Activity:
Reproduce exactly the lines from the top of the records below through the line holding "(** [layoutOptions]: [Some".
_ _ _ _ _
Definition parseWith (mermaidCode : str) : ParseResult.t :=
  match parseBody mermaidCode with
  | inr result => result
  | inl (ErrorObject message) =>
      ParseResult.mk None (Some (ParseError.mk message))
  | inl OtherValue =>
      ParseResult.mk None (Some (ParseError.mk (js "Unknown parsing error")))
  end.

End Parse.

(** [MermaidParser.parse(mermaidCode)]. *)
Definition parse (mermaidCode : str) : ParseResult.t :=
  parseWith (fun code => inr (parseFlowchartContent code)) mermaidCode.

End MermaidParser.

Import MermaidParser.

(** Lines of text joined by line feeds. *)
Definition text (lines : list str) : str :=
  match lines with
  | [] => []
  | l :: ls => l ++ flat_map (fun l' => LF :: l') ls
  end.

(* ================================================================== *)
(** ** The layout adapter ([ELKLayoutEngine]) *)

(** The graph handed to [elk.layout]. *)
Module ElkNode.
Record t : Type := mk {
  id : str;
  label : str;
  width : Z;
  height : Z;
  x : option Z;
  y : option Z;
  (** [layoutOptions]: [Some [('elk.position', 'fixed')]] or [undefined]. *)
  layoutOptions : option (list (string * string));
  shape : Shape
}.
End ElkNode.

Module ElkLabel.
Record t : Type := mk { text : str; layoutOptions : list (string * string) }.
End ElkLabel.

Module ElkEdge.
Record t : Type := mk {
  id : str;
  sources : list str;
  targets : list str;
  labels : list ElkLabel.t
}.
End ElkEdge.

Module ElkGraph.
Record t : Type := mk {
  id : string;
  layoutOptions : list (string * string);
  children : list ElkNode.t;
  edges : list ElkEdge.t
}.
End ElkGraph.

(** What [elk.layout] resolves to.  The code reads it as [any]: every
    property it reads may be missing.  The engine returns the edges with
    the [sources] and [targets] arrays it was given, so these are non-empty
    when present; reading index 0 of a missing array throws. *)
Module ElkOutNode.
Record t : Type := mk {
  id : str;
  label : option str;
  shape : option Shape;
  x : option Z;
  y : option Z;
  width : option Z;
  height : option Z
}.
End ElkOutNode.

Module ElkOutEdge.
Record t : Type := mk {
  id : str;
  sources : option (str * list str);
  targets : option (str * list str);
  labels : list str;
  (** [sections[i].bendPoints], each possibly missing. *)
  sections : list (option (list Point))
}.
End ElkOutEdge.

Module ElkOutGraph.
Record t : Type := mk {
  children : option (list ElkOutNode.t);
  edges : option (list ElkOutEdge.t);
  width : option Z;
  height : option Z
}.
End ElkOutGraph.

(** An [async] function with one kind of suspension point, the call of
    [elk.layout]: it resolves, rejects, awaits the engine and continues
    with what the engine's promise settles to, or logs a warning and
    continues. *)
Inductive Async (A : Type) : Type :=
| Resolve (a : A)
| Reject (thrown : JsThrown)
| AwaitLayout (elkGraph : ElkGraph.t) (k : Exc ElkOutGraph.t -> Async A)
| Warn (thrown : JsThrown) (k : Async A).

Arguments Resolve {A} a.
Arguments Reject {A} thrown.
Arguments AwaitLayout {A} elkGraph k.
Arguments Warn {A} thrown k.

(** An external engine: what its promise settles to on a given graph. *)
Definition Engine : Type := ElkGraph.t -> Exc ElkOutGraph.t.

(** What the promise of an [async] function settles to, under an engine. *)
Fixpoint settle {A} (engine : Engine) (p : Async A) : Exc A :=
  match p with
  | Resolve a => inr a
  | Reject thrown => inl thrown
  | AwaitLayout elkGraph k => settle engine (k (engine elkGraph))
  | Warn _ k => settle engine k
  end.

(** The graphs on which the engine is invoked, in order. *)
Fixpoint engineCalls {A} (engine : Engine) (p : Async A) : list ElkGraph.t :=
  match p with
  | Resolve _ | Reject _ => []
  | AwaitLayout elkGraph k => elkGraph :: engineCalls engine (k (engine elkGraph))
  | Warn _ k => engineCalls engine k
  end.

(** The warnings logged, in order. *)
Fixpoint warnings {A} (engine : Engine) (p : Async A) : list JsThrown :=
  match p with
  | Resolve _ | Reject _ => []
  | AwaitLayout elkGraph k => warnings engine (k (engine elkGraph))
  | Warn thrown k => thrown :: warnings engine k
  end.

Module ELKLayoutEngine.

(** [v || d] on an optional number: [undefined] and [0] are falsy. *)
Definition numOr (v : option Z) (d : Z) : Z :=
  match v with
  | Some z => if Z.eqb z 0 then d else z
  | None => d
  end.

(** [v || d] on an optional string: [undefined] and [''] are falsy. *)
Definition strOr (v : option str) (d : str) : str :=
  match v with
  | Some (c :: s) => c :: s
  | _ => d
  end.

(** Truthiness of the optional flag [isDragged]. *)
Definition truthy (b : option bool) : bool :=
  match b with Some true => true | _ => false end.

(** [getDefaultNodeSize(shape)]. *)
Definition getDefaultNodeSize (shape : Shape) : Size :=
  match shape with
  | circle => mkSize 80 80
  | diamond => mkSize 100 80
  | _ => mkSize 120 60
  end.

Definition rootLayoutOptions : list (string * string) :=
  [ ("elk.algorithm", "layered");
    ("elk.layered.spacing.nodeNodeBetweenLayers", "100");
    ("elk.layered.spacing.nodeNode", "80");
    ("elk.direction", "DOWN");
    ("elk.padding", "[top=50,left=50,bottom=50,right=50]");
    ("elk.layered.thoroughness", "7");
    ("elk.layered.unnecessaryBendpoints", "false") ]%string.

(** The element of [children] built for one node. *)
Definition toELKNode (node : GraphNode.t) : ElkNode.t :=
  let pinned := truthy (GraphNode.isDragged node) in
  ElkNode.mk
    (GraphNode.id node)
    (GraphNode.label node)
    (numOr (option_map width (GraphNode.size node))
           (width (getDefaultNodeSize (GraphNode.shape node))))
    (numOr (option_map height (GraphNode.size node))
           (height (getDefaultNodeSize (GraphNode.shape node))))
    (if pinned then option_map x (GraphNode.position node) else None)
    (if pinned then option_map y (GraphNode.position node) else None)
    (if pinned then Some [("elk.position", "fixed")%string] else None)
    (GraphNode.shape node).

(** The element of [edges] built for one edge; an empty label is falsy. *)
Definition toELKEdge (edge : GraphEdge.t) : ElkEdge.t :=
  ElkEdge.mk
    (GraphEdge.id edge)
    [GraphEdge.from edge]
    [GraphEdge.to edge]
    (match GraphEdge.label edge with
     | Some (c :: s) =>
         [ElkLabel.mk (c :: s)
            [("elk.edge.labels.placement", "CENTER")%string]]
     | _ => []
     end).

(** [convertToELKGraph(graph)]. *)
Definition convertToELKGraph (graph : Graph.t) : ElkGraph.t :=
  ElkGraph.mk "root" rootLayoutOptions
    (map toELKNode (Graph.nodes graph))
    (map toELKEdge (Graph.edges graph)).

(** The node rebuilt from one returned child. *)
Definition fromELKNode (originalNodes : JsMap.t GraphNode.t)
    (child : ElkOutNode.t) : GraphNode.t :=
  let originalNode := JsMap.get (ElkOutNode.id child) originalNodes in
  GraphNode.mk
    (ElkOutNode.id child)
    (strOr (ElkOutNode.label child) (ElkOutNode.id child))
    (match ElkOutNode.shape child with
     | Some s => s
     | None => match originalNode with
               | Some n => GraphNode.shape n
               | None => rectangle
               end
     end)
    (Some (mkPoint (numOr (ElkOutNode.x child) 0)
                   (numOr (ElkOutNode.y child) 0)))
    (Some (mkSize (numOr (ElkOutNode.width child) 120)
                  (numOr (ElkOutNode.height child) 60)))
    None
    (Some (match originalNode with
           | Some n => truthy (GraphNode.isDragged n)
           | None => false
           end)).

Definition typeError : JsThrown :=
  ErrorObject (js "Cannot read properties of undefined (reading '0')").

(** The edge rebuilt from one returned edge; throws when [sources] or
    [targets] is missing. *)
Definition fromELKEdge (edge : ElkOutEdge.t) : Exc GraphEdge.t :=
  match ElkOutEdge.sources edge, ElkOutEdge.targets edge with
  | Some (source, _), Some (target, _) =>
      inr (GraphEdge.mk
             (ElkOutEdge.id edge) source target
             (hd_error (ElkOutEdge.labels edge))
             None
             (Some (match ElkOutEdge.sections edge with
                    | Some bendPoints :: _ => bendPoints
                    | _ => []
                    end)))
  | _, _ => inl typeError
  end.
_ _ _ _ _
Solution to this problem:
Definition parseWith (mermaidCode : str) : ParseResult.t :=
  match parseBody mermaidCode with
  | inr result => result
  | inl (ErrorObject message) =>
      ParseResult.mk None (Some (ParseError.mk message))
  | inl OtherValue =>
      ParseResult.mk None (Some (ParseError.mk (js "Unknown parsing error")))
  end.

End Parse.

(** [MermaidParser.parse(mermaidCode)]. *)
Definition parse (mermaidCode : str) : ParseResult.t :=
  parseWith (fun code => inr (parseFlowchartContent code)) mermaidCode.

End MermaidParser.

Import MermaidParser.

(** Lines of text joined by line feeds. *)
Definition text (lines : list str) : str :=
  match lines with
  | [] => []
  | l :: ls => l ++ flat_map (fun l' => LF :: l') ls
  end.

(* ================================================================== *)
(** ** The layout adapter ([ELKLayoutEngine]) *)

(** The graph handed to [elk.layout]. *)
Module ElkNode.
Record t : Type := mk {
  id : str;
  label : str;
  width : Z;
  height : Z;
  x : option Z;
  y : option Z;
  (** [layoutOptions]: [Some [('elk.position', 'fixed')]] or [undefined]. *)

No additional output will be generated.